> **Material for the task**:
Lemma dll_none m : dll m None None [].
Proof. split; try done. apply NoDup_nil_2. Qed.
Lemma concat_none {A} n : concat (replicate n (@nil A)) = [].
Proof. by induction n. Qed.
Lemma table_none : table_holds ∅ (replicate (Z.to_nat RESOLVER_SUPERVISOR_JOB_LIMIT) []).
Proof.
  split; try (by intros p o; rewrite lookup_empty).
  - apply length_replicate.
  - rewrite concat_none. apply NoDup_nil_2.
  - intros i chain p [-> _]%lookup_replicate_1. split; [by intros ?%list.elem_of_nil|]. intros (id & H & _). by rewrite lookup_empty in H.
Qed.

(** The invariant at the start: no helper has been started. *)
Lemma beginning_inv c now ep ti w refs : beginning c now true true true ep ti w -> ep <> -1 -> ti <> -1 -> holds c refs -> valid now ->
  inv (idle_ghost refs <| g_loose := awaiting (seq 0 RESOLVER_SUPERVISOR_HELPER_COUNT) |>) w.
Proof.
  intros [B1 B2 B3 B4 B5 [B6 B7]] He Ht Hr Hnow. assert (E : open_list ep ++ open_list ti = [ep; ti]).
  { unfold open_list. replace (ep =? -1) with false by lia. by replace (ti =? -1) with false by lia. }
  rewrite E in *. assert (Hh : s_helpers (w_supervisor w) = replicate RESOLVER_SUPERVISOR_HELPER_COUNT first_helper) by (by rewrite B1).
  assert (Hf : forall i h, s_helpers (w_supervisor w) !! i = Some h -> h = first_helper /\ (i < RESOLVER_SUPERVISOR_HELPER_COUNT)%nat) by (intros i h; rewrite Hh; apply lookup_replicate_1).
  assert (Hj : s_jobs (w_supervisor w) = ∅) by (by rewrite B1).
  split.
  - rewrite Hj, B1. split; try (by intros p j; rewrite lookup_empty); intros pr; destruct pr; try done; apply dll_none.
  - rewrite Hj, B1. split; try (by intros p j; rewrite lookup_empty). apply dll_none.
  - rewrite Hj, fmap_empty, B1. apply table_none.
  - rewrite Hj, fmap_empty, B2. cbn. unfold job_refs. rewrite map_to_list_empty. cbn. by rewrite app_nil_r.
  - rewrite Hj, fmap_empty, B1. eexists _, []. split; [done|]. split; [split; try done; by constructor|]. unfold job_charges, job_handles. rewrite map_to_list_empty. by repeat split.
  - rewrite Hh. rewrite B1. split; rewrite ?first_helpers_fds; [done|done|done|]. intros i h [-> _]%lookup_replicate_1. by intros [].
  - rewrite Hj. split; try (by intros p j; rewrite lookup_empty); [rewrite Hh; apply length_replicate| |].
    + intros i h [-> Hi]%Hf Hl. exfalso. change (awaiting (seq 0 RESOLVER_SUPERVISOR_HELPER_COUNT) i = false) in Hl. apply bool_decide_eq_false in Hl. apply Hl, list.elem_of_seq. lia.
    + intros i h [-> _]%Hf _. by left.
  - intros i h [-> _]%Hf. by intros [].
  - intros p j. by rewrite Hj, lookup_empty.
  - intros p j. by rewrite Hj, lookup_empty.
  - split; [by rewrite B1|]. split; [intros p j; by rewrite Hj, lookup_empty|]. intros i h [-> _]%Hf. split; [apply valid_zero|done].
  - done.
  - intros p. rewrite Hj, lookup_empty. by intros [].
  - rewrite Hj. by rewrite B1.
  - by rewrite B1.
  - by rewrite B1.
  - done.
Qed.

> **Work instructions**: From the line holding "[-> _]%Hf _. by left." to the last line of the records, quote each line exactly and add nothing.

> **Task result**:
    + intros i h [-> _]%Hf _. by left.
  - intros i h [-> _]%Hf. by intros [].
  - intros p j. by rewrite Hj, lookup_empty.
  - intros p j. by rewrite Hj, lookup_empty.
  - split; [by rewrite B1|]. split; [intros p j; by rewrite Hj, lookup_empty|]. intros i h [-> _]%Hf. split; [apply valid_zero|done].
  - done.
  - intros p. rewrite Hj, lookup_empty. by intros [].
  - rewrite Hj. by rewrite B1.
  - by rewrite B1.
  - by rewrite B1.
  - done.
Qed.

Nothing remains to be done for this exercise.